_Goal of the exercise_
Copy exactly the stretch of data below from the line with "(clock s + 1) [] s)" through the line with "(** The collector can take a chunk of", including both of those lines.

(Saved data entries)
=====
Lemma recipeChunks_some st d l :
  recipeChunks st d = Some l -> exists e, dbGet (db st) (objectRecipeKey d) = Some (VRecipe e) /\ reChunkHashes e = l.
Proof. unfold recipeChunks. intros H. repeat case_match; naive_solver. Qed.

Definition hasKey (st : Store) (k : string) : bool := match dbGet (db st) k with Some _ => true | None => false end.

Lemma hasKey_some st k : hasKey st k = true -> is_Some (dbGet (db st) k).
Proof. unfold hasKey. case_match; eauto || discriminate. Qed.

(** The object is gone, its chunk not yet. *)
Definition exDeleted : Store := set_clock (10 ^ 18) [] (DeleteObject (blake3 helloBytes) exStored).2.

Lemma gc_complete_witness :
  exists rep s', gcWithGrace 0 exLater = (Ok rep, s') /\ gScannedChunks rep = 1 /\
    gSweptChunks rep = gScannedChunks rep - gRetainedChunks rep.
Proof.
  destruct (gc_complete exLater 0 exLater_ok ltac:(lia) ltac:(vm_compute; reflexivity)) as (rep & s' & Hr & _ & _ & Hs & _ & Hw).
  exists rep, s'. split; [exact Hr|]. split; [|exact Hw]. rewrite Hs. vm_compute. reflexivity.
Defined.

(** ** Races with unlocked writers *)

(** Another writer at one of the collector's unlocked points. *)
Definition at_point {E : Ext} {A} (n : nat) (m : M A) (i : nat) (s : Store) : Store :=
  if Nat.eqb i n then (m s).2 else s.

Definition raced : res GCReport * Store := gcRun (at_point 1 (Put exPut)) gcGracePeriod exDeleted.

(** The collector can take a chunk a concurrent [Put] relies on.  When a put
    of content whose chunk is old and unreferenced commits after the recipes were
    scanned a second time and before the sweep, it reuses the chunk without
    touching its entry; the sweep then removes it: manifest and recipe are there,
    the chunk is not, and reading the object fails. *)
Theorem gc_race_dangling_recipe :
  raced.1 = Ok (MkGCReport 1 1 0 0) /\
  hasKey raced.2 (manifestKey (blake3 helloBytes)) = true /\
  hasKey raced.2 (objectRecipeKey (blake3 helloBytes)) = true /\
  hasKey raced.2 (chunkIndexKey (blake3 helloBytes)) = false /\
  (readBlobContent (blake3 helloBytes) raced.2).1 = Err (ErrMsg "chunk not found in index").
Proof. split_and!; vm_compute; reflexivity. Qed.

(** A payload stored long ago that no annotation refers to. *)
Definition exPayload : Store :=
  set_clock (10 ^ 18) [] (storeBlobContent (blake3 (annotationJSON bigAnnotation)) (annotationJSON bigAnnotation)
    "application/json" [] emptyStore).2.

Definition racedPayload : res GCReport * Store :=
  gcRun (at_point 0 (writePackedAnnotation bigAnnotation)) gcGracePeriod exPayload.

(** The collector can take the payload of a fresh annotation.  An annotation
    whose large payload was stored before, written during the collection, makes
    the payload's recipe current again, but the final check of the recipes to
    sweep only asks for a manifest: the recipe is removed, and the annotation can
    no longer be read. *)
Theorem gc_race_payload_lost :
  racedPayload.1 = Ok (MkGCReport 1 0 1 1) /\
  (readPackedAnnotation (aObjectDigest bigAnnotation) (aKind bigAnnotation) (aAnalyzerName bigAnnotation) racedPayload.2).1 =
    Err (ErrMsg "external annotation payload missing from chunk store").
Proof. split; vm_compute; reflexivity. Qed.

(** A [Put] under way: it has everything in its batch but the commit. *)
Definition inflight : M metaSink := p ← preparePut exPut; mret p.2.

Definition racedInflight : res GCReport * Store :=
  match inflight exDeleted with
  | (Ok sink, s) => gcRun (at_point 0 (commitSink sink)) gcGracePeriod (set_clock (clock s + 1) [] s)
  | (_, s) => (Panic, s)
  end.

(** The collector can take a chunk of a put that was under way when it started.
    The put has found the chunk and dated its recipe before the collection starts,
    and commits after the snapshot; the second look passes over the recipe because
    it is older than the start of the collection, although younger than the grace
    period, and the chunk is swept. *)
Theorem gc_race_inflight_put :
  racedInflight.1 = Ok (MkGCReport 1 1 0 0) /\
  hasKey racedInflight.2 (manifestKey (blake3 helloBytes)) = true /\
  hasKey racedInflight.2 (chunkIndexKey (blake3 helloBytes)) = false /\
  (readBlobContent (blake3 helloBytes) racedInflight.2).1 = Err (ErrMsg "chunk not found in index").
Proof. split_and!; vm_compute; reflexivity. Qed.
=====
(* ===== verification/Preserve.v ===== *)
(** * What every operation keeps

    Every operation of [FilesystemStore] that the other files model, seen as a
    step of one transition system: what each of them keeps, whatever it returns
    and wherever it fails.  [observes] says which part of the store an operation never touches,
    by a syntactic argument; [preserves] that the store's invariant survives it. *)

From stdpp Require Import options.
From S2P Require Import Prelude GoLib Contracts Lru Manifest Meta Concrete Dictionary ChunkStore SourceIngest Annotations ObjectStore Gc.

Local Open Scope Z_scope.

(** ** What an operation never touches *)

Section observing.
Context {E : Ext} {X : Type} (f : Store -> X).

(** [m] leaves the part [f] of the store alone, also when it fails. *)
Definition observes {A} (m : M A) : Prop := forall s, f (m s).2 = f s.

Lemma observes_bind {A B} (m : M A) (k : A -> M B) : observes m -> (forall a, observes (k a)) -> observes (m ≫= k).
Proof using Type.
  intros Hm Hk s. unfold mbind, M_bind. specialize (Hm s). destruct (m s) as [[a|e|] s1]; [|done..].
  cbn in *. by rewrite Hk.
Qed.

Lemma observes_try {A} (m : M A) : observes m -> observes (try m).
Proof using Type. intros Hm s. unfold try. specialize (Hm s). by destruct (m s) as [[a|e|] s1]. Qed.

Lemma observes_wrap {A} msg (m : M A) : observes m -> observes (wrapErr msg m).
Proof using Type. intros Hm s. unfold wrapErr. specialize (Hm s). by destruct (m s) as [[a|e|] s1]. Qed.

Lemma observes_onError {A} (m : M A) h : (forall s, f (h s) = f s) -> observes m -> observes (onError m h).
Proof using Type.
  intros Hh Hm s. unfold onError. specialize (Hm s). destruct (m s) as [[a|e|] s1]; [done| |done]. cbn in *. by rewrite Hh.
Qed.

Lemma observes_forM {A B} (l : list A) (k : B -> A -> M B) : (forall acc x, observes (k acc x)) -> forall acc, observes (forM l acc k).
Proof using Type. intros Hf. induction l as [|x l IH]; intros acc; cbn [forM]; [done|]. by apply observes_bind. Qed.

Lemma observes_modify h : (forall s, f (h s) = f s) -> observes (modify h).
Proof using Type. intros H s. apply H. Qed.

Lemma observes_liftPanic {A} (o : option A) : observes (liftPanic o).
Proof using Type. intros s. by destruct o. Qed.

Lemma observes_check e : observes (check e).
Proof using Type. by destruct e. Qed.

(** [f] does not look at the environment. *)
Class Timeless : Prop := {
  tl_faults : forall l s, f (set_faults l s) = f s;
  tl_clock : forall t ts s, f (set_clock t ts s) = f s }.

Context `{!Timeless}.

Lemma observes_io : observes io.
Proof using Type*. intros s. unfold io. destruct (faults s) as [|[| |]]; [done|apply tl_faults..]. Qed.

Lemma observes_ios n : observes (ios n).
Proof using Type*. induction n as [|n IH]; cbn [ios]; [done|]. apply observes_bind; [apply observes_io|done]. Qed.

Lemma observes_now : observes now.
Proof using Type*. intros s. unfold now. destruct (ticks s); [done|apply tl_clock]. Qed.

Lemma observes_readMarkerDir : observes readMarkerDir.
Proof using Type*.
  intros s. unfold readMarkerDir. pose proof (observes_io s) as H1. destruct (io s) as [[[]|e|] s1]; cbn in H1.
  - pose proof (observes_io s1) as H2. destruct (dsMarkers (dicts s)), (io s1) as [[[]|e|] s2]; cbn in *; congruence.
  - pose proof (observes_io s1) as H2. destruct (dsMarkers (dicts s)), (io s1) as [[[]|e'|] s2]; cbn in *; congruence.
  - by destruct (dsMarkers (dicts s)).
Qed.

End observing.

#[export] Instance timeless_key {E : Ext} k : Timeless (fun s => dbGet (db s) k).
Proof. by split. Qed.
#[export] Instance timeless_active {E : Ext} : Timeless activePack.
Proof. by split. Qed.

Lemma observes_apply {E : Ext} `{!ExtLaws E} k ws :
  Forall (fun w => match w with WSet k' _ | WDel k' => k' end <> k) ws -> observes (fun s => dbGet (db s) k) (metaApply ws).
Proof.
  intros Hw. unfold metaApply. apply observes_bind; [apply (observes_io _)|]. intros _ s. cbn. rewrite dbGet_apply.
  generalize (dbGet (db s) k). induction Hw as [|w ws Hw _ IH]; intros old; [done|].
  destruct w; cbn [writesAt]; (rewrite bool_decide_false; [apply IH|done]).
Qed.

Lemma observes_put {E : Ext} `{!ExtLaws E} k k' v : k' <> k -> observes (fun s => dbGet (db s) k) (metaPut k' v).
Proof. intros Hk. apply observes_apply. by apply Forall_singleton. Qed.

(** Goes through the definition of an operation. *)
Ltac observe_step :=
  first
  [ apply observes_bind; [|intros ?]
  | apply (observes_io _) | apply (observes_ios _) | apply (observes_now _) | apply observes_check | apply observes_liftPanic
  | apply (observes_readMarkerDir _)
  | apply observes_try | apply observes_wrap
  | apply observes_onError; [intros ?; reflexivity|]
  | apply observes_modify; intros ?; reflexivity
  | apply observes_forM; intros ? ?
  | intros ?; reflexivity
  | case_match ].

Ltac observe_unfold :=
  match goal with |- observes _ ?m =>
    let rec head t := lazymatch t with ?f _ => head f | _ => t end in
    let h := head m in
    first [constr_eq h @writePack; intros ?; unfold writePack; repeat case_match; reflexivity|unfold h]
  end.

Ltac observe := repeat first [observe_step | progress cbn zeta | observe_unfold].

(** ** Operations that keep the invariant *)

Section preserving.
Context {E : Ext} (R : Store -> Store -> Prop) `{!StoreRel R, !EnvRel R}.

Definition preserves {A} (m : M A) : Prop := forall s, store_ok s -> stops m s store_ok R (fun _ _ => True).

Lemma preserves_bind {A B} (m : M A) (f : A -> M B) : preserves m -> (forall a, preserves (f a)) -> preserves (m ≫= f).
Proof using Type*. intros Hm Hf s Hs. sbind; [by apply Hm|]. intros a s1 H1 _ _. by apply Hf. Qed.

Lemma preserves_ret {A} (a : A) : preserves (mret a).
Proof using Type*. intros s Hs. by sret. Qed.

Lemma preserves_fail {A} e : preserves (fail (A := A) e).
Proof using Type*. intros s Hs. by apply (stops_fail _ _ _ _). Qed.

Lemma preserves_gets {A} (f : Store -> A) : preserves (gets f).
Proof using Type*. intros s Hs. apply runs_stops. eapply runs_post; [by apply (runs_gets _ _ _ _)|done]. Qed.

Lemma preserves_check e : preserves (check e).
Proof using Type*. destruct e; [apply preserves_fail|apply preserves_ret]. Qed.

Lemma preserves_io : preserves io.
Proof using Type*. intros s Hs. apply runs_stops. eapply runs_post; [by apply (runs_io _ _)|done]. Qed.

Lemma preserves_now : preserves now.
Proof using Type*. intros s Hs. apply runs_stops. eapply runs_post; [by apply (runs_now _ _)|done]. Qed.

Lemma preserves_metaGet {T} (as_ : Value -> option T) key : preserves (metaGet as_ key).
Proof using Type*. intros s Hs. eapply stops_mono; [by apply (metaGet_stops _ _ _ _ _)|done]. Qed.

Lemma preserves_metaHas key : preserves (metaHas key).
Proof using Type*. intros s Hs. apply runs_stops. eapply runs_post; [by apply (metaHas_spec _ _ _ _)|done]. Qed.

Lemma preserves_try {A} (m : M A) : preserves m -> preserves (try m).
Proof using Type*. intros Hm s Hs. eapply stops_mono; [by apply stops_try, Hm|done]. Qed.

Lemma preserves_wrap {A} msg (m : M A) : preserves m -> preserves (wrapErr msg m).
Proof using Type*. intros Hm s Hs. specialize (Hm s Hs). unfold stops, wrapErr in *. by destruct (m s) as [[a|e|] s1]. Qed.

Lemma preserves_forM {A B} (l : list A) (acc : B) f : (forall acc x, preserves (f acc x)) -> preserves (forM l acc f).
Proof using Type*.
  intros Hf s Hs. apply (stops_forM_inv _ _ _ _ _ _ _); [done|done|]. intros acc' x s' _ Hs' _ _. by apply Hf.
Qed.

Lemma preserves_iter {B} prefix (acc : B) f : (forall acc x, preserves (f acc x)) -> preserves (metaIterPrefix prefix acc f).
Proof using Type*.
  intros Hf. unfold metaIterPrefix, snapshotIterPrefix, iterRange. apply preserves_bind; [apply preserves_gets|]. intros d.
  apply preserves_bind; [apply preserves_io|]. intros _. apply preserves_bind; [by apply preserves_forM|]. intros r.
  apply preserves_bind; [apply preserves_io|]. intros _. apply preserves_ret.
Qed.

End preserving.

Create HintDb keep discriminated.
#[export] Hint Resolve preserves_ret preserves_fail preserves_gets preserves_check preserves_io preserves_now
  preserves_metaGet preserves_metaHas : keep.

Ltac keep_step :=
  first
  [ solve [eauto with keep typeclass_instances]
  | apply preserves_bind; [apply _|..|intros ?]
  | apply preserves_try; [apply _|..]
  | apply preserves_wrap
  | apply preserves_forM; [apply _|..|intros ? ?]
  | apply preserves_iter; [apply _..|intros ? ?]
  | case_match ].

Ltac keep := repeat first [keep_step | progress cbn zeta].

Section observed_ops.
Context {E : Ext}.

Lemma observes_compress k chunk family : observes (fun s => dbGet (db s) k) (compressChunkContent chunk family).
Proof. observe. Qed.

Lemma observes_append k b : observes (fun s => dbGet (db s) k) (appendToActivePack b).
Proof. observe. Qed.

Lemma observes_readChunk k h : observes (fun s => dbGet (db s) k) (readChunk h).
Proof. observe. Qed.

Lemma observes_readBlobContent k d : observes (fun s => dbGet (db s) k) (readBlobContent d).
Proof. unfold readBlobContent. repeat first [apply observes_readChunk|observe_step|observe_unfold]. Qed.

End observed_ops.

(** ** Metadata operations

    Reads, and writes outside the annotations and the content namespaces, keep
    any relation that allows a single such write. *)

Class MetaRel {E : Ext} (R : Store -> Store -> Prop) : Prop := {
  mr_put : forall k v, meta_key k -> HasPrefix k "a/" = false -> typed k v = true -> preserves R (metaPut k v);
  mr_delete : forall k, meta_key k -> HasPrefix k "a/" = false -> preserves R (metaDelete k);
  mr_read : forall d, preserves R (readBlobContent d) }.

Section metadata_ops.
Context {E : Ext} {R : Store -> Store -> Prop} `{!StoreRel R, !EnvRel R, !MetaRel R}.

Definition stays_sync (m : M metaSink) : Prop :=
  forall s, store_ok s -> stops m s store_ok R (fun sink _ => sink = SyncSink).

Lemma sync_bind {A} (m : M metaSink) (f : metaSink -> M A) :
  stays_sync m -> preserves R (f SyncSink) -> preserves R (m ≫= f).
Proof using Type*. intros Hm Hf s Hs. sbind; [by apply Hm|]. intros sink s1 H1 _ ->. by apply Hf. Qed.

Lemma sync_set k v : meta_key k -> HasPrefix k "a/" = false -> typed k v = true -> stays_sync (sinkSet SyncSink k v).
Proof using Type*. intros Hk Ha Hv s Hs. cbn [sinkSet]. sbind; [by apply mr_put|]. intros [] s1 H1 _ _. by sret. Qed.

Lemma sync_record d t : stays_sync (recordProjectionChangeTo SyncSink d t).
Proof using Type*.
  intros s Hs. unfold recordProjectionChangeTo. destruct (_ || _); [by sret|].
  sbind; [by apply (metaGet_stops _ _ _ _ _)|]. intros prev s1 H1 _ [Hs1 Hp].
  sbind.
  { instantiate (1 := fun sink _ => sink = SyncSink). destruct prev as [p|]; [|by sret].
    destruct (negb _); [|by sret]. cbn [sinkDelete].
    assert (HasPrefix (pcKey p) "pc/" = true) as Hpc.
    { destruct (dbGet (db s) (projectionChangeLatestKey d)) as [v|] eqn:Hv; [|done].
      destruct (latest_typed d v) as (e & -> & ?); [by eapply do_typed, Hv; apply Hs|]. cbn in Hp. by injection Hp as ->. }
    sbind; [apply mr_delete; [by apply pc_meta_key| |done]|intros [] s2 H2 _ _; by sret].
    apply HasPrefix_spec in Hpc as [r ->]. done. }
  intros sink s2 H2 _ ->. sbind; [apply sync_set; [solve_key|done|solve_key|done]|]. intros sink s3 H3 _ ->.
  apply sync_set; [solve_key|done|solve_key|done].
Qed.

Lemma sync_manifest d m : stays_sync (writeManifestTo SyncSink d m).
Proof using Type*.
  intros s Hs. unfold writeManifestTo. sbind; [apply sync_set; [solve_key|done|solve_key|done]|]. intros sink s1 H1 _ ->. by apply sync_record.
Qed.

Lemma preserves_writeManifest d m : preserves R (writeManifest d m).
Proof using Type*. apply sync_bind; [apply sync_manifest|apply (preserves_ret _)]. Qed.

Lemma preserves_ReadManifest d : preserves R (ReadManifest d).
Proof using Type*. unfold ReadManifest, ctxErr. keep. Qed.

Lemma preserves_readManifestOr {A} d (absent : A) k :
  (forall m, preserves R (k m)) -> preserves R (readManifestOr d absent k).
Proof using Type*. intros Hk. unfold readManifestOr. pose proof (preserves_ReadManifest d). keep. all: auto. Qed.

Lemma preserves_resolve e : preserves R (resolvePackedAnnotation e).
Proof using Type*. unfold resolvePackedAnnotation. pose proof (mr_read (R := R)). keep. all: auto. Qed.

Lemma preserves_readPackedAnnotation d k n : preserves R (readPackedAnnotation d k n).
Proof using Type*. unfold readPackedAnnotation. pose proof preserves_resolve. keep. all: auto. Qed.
=====
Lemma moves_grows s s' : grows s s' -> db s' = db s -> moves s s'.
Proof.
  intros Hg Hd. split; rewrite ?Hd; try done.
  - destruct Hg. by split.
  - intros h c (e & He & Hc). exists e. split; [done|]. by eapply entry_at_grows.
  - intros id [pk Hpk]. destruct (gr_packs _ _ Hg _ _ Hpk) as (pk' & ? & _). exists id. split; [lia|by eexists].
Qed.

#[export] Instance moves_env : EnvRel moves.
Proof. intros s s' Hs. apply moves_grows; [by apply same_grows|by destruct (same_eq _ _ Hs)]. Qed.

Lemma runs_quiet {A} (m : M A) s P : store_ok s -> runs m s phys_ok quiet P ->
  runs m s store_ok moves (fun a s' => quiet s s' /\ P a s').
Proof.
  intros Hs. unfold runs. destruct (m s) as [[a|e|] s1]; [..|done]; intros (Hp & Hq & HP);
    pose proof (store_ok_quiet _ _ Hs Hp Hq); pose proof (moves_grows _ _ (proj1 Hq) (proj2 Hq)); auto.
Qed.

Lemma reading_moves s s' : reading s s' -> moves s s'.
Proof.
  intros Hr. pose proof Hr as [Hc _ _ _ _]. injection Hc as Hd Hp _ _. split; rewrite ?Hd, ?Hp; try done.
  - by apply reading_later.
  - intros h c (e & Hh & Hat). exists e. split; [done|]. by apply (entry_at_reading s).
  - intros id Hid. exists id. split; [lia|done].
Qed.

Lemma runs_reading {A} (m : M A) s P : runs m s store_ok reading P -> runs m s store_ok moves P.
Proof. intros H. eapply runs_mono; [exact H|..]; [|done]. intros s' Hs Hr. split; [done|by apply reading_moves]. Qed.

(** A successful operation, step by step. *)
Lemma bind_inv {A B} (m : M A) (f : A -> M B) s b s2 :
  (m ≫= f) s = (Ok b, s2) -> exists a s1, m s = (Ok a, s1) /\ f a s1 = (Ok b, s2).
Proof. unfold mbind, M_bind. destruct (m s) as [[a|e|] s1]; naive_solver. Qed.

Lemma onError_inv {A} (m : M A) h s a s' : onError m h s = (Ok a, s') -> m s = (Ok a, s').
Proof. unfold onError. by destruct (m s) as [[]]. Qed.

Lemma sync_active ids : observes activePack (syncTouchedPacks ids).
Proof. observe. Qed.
=====
_Written solution_
  | (Ok sink, s) => gcRun (at_point 0 (commitSink sink)) gcGracePeriod (set_clock (clock s + 1) [] s)
  | (_, s) => (Panic, s)
  end.

(** The collector can take a chunk of a put that was under way when it started.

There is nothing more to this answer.